Sistem enkripsi full-volume BitLocker pada Windows 11 dilaporkan dapat dibobol secara penuh. Kerentanan berbahaya yang dinamakan YellowKey ini ditemukan oleh seorang peneliti keamanan siber yang menggunakan nama samaran Nightmare-Eclipse, dikutip dari Detik iNET.
Peneliti tersebut mengklasifikasikan YellowKey sebagai salah satu celah paling fatal yang pernah ia temukan. Dirinya bahkan menuduh Microsoft kemungkinan sengaja menanamkan pintu belakang atau backdoor di dalam sistem perlindungan data tersebut.
Prosedur eksploitasi untuk membobol sistem ini tergolong tidak biasa bagi sebuah celah keamanan baru. Langkah pertama dimulai dengan menyalin folder khusus bernama "FsTx" ke dalam USB drive berformat NTFS, FAT32, atau exFAT.
Aktivitas ini juga dapat dilancarkan tanpa perangkat USB. Peretas cukup menyalin file FsTx langsung ke partisi EFI Windows dan memutus disk yang dienkripsi untuk sementara waktu.
Setelah persiapan file selesai, peretas akan memuat ulang komputer yang dilindungi BitLocker. Komputer kemudian diarahkan untuk masuk ke menu Windows Recovery Environment (WinRE) sebelum dimasukkan urutan input tertentu.
Jika tahapan tersebut dieksekusi secara tepat, sistem segera memunculkan command shell yang memberikan akses tanpa batas. Melalui shell ini, volume penyimpanan yang dikunci oleh BitLocker akan terbuka sepenuhnya tanpa memerlukan kata sandi.
Dampaknya, seluruh data yang dienkripsi bisa langsung ditelusuri, disalin, maupun dimodifikasi secara bebas. Nightmare-Eclipse meyakini kerentanan YellowKey ini sangat mungkin merupakan elemen yang sengaja dimasukkan.
Indikasi tersebut muncul karena komponen pemicu masalah eksklusif hanya ditemukan di dalam citra sistem resmi WinRE. Komponen serupa sebenarnya hadir di imej instalasi Windows standar, namun tidak memicu perilaku pembobolan BitLocker yang sama saat dijalankan.

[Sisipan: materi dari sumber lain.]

(** * Spam detector: threshold resolution, scoring endpoints, file upload,
      the offline batch scorer, the interface helpers and the cleaning of
      the training data

    A shallow embedding of [api/main.py] and [src/batch_predict.py], and of
    the helpers of [ui/app.py] and [src/preprocess.py] that work on their
    data.

    - Python [str] values are lists of code points, [bytes] values lists of
      bytes, [float] values IEEE binary64 numbers (primitive floats), [int]
      values are in [Z].
    - Exceptions are explicit: a fallible computation returns a [result].
    - Dictionaries with string keys are [gmap]s; lists updated by index use
      list lookup and insert with the [IndexError] written out.
    - scikit-learn, numpy and pandas are outside the repository.  What the
      code only needs as a callable is a field of a record ([Vectorizer],
      [Classifier]) or of the class [Runtime]; what has a short and fixed
      meaning ([str.strip], [str.splitlines], the codecs, column selection,
      [df[name] = values]) is written out. *)

From Stdlib Require Import PrimFloat ZArith NArith String Ascii Strings.Byte
  List Bool Lia.
From Stdlib Require Uint63.
From stdpp Require Import base option list gmap pretty.

Set Warnings "-inexact-float".

Local Open Scope Z_scope.

(* ===================================================================== *)
(** * Python values *)
(* ===================================================================== *)

Module Py.

(** A Python [str]: the sequence of its Unicode code points. *)
Definition str := list N.

(** A Python [bytes] object. *)
Definition bytes := list byte.

(** An ASCII literal as a [str]. *)
Definition py (s : string) : str := N_of_ascii <$> list_ascii_of_string s.

Arguments py : simpl never.

(** [a == b] on strings. *)
Definition str_eqb (a b : str) : bool := bool_decide (a = b).

(** Truthiness of a string: [bool(s)]. *)
Definition truthy (s : str) : bool :=
  match s with [] => false | _ :: _ => true end.

(** ** Exceptions *)

(** The built-in and library exception classes the code can meet. *)
Inductive kind :=
| UnicodeDecodeError
| UnicodeEncodeError
| ValueError
| IndexError
| KeyError
| RuntimeError
| LibraryError.          (* anything else raised inside pandas *)

(** The [detail] of the [HTTPException]s the API raises. *)
Inductive detail :=
| ModelNotLoaded                (* "Model not loaded" *)
| EmptyText                     (* "Empty 'text'" *)
| NoTextsProvided               (* "No texts provided" *)
| BatchTooLarge (limit : Z)     (* f"Batch too large (>{MAX_BATCH})" *)
| MissingFileName               (* "Uploaded file must have a name" *)
| UnsupportedFileType (ext : str)
| CouldNotReadFile (cause : kind)
| MissingTextColumn.

Inductive exn :=
| HTTPException (status_code : Z) (d : detail)
| Exception (k : kind).

Inductive result (A : Type) :=
| Ok (a : A)
| Raise (e : exn).
Arguments Ok {A} a.
Arguments Raise {A} e.

Definition bind {A B} (r : result A) (k : A -> result B) : result B :=
  match r with
  | Ok a => k a
  | Raise e => Raise e
  end.

(** The status a client sees: [HTTPException]s keep theirs, everything
    else reaches the handler registered for [Exception], which answers
    500. *)
Definition status_of {A} (r : result A) : Z :=
  match r with
  | Ok _ => 200
  | Raise (HTTPException s _) => s
  | Raise (Exception _) => 500
  end.

(** [l[i]] for a list, with its [IndexError] (non-negative [i]). *)
Definition getitem {A} (l : list A) (i : nat) : result A :=
  match l !! i with
  | Some a => Ok a
  | None => Raise (Exception IndexError)
  end.

(** ** [str.strip] and [str.splitlines] *)

(** [str.isspace] for one code point: the characters [strip] removes. *)
Definition isspace (c : N) : bool :=
  ((9 <=? c) && (c <=? 13) || (28 <=? c) && (c <=? 32)
   || (c =? 133) || (c =? 160) || (c =? 5760)
   || (8192 <=? c) && (c <=? 8202)
   || (c =? 8232) || (c =? 8233) || (c =? 8239) || (c =? 8287)
   || (c =? 12288))%N.

Fixpoint lstrip (s : str) : str :=
  match s with
  | [] => []
  | c :: rest => if isspace c then lstrip rest else s
  end.

Definition rstrip (s : str) : str := rev (lstrip (rev s)).

Definition strip (s : str) : str := rstrip (lstrip s).

(** Line boundaries of [str.splitlines] other than CR. *)
Definition is_linebreak (c : N) : bool :=
  ((c =? 10) || (c =? 11) || (c =? 12) || (c =? 28) || (c =? 29)
   || (c =? 30) || (c =? 133) || (c =? 8232) || (c =? 8233))%N.

(** [cur] is the line being read, last character first. *)
Fixpoint splitlines_from (cur : str) (s : str) : list str :=
  match s with
  | [] => match cur with [] => [] | _ :: _ => [rev cur] end
  | c :: rest =>
      if (c =? 13)%N then
        match rest with
        | 10%N :: rest' => rev cur :: splitlines_from [] rest'
        | _ => rev cur :: splitlines_from [] rest
        end
      else if is_linebreak c then rev cur :: splitlines_from [] rest
      else splitlines_from (c :: cur) rest
  end.

Definition splitlines (s : str) : list str := splitlines_from [] s.

(** ** Codecs *)

Inductive encoding := utf_8 | utf_8_sig | cp1252 | latin_1 | ISO_8859_1.

Definition is_cont (b : N) : bool := ((128 <=? b) && (b <=? 191))%N.

(** Strict UTF-8: no overlong forms, no surrogates, nothing above
    U+10FFFF.  [None] stands for [UnicodeDecodeError]. *)
Fixpoint utf8_decode (bs : list N) : option str :=
  match bs with
  | [] => Some []
  | b0 :: r0 =>
      if (b0 <? 128)%N then cons b0 <$> utf8_decode r0
      else if ((194 <=? b0) && (b0 <=? 223))%N then
        match r0 with
        | b1 :: r1 =>
            if is_cont b1
            then cons ((b0 - 192) * 64 + (b1 - 128))%N <$> utf8_decode r1
            else None
        | _ => None
        end
      else if ((224 <=? b0) && (b0 <=? 239))%N then
        match r0 with
        | b1 :: b2 :: r2 =>
            if is_cont b1 && is_cont b2
               && (negb (b0 =? 224) || (160 <=? b1))%N
               && (negb (b0 =? 237) || (b1 <=? 159))%N
            then cons ((b0 - 224) * 4096 + (b1 - 128) * 64 + (b2 - 128))%N
                   <$> utf8_decode r2
            else None
        | _ => None
        end
      else if ((240 <=? b0) && (b0 <=? 244))%N then
        match r0 with
        | b1 :: b2 :: b3 :: r3 =>
            if is_cont b1 && is_cont b2 && is_cont b3
               && (negb (b0 =? 240) || (144 <=? b1))%N
               && (negb (b0 =? 244) || (b1 <=? 143))%N
            then cons ((b0 - 240) * 262144 + (b1 - 128) * 4096
                       + (b2 - 128) * 64 + (b3 - 128))%N
                   <$> utf8_decode r3
            else None
        | _ => None
        end
      else None
  end.

(** The code points of the bytes 0x80..0x9F in Windows-1252; five bytes
    are undefined. *)
Definition cp1252_high : list (option N) :=
  [ Some 8364; None; Some 8218; Some 402; Some 8222; Some 8230; Some 8224;
    Some 8225; Some 710; Some 8240; Some 352; Some 8249; Some 338; None;
    Some 381; None; None; Some 8216; Some 8217; Some 8220; Some 8221;
    Some 8226; Some 8211; Some 8212; Some 732; Some 8482; Some 353;
    Some 8250; Some 339; None; Some 382; Some 376 ]%N.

"Saya tidak bisa menemukan penjelasan lain selain fakta bahwa ini disengaja," ungkap peneliti tersebut.Celah ini dilaporkan hanya memengaruhi sistem operasi Windows 11, termasuk versi Server 2022 dan Server 2025. Sebaliknya, pengguna Windows 10 dipastikan aman dari dampak kerentanan ini.
Sejumlah peneliti keamanan pihak ketiga juga telah mengonfirmasi fungsionalitas YellowKey. Pengujian dilakukan berdasarkan materi yang dipublikasikan oleh Nightmare-Eclipse melalui platform GitHub.
Selain YellowKey, peneliti yang sama turut merilis eksploitasi kedua yang dinamakan GreenPlasma. Celah kedua ini diklaim mampu memberikan peningkatan hak akses sistem atau privilege escalation.
Meski demikian, kode proof-of-concept secara penuh untuk mendapatkan akses level SYSTEM belum dipublikasikan. Detail tersebut diisyaratkan baru akan dibeberkan menjelang jadwal Patch Tuesday bulan depan.
Nightmare-Eclipse, yang sebelumnya menggunakan nama Chaotic Eclipse, tercatat memiliki rekam jejak perseteruan panjang dengan Microsoft. Ia pernah merilis celah keamanan bernama Red Sun dibarengi tuduhan bahwa perusahaan teknologi tersebut telah merusak karier dan reputasinya.
Para pakar keamanan siber menyarankan agar pengguna tingkat lanjut dan sektor korporasi tidak hanya bertumpu pada satu sistem enkripsi tunggal. Sebagai bentuk mitigasi, pengguna dapat mempertimbangkan alternatif enkripsi full-disk lain yang telah ditinjau secara independen seperti VeraCrypt.